• WHAT TO PRODUCE: In the listing below, find each line with the string "begun" and report it.

=== Begin Enclosure ===

(** One resource, under its application's lock; the references of the operation
    afterwards *)
Definition repair_resource (identifier : string) (r : ManagedResource) (refs : dict) (request_id : string)
    (recovering : bool) (deadline : Z) : Svc dict :=
  let scope := "app-" +:+ mr_application_id r in
  lock scope (
    pending ← db (get_unfinished_operation scope);
    match pending with
    | Some o => raise (UnfinishedOperationError scope (op_operation_id o) (op_kind o))
    | None =>
        r ← _resource identifier;
        _ ← require (String.eqb (mr_lifecycle_state r) "active")
              (ValidationError "PostgreSQL repair requires active resources");
        refs ← (if text_is (refs_get "dns_pending_resource" refs) identifier then mret refs
          else
            _ ← quiesce_dns_job (mr_application_id r) deadline;
            result ← _call r "limits" deadline (Some (accepted_quotas r)) (Some request_id) recovering;
            _ ← require (is_true (refs_get "applied" result)) (ValidationError "PostgreSQL repair was not confirmed");
            o ← db (checkpoint_operation request_id "repairing"
                      (Some [("dns_pending_resource", JStr identifier)]) true None None None);
            mret (op_refs o));
        _ ← prepare_dns_job (mr_application_id r) deadline;
        mret refs
    end).

Fixpoint repair_each (identifiers completed : list json) (refs : dict) (request_id : string)
    (recovering : bool) (deadline : Z) : Svc unit :=
  match identifiers with
  | [] => mret tt
  | v :: rest =>
      if existsb (py_eqb v) completed then repair_each rest completed refs request_id recovering deadline
      else
        identifier ← lift (uuid v);
        row ← db (get_managed_resource identifier);
        refs ← (match row with
                | Some r => repair_resource identifier r refs request_id recovering deadline
                | None => mret refs
                end : Svc dict);
        _ ← db (checkpoint_operation request_id "repairing"
                  (Some [("completed", JArr (completed ++ [v])); ("dns_pending_resource", JNull)]) true None None None);
        repair_each rest (completed ++ [v]) refs request_id recovering deadline
  end.

Definition repair_operation (request_id : string) (deadline : Z) : Svc (Operation * bool) :=
  operation ← db (get_unfinished_operation "infrastructure");
  match operation with
  | Some o =>
      if negb (String.eqb (op_operation_id o) request_id) || negb (String.eqb (op_kind o) REPAIR_KIND)
      then raise (UnfinishedOperationError "infrastructure" (op_operation_id o) (op_kind o))
      else
        at_ ← wall_deadline deadline;
        renewed ← db (renew_operation_deadline request_id at_ None);
        mret (renewed, true)
  | None =>
      all ← db (list_managed_resources None);
      let resources := map (fun r => JStr (mr_resource_id r))
        (List.filter (fun r => String.eqb (mr_resource_type r) "postgres") all) in
      at_ ← wall_deadline deadline;
      begun ← db (begin_operation request_id REPAIR_KIND "infrastructure" "repairing" at_
                    [("resources", JArr resources); ("completed", JArr [])] None);
      mret (begun, false)
  end.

=== End Enclosure ===

• WRITTEN ANSWER:
      begun ← db (begin_operation request_id REPAIR_KIND "infrastructure" "repairing" at_
      mret (begun, false)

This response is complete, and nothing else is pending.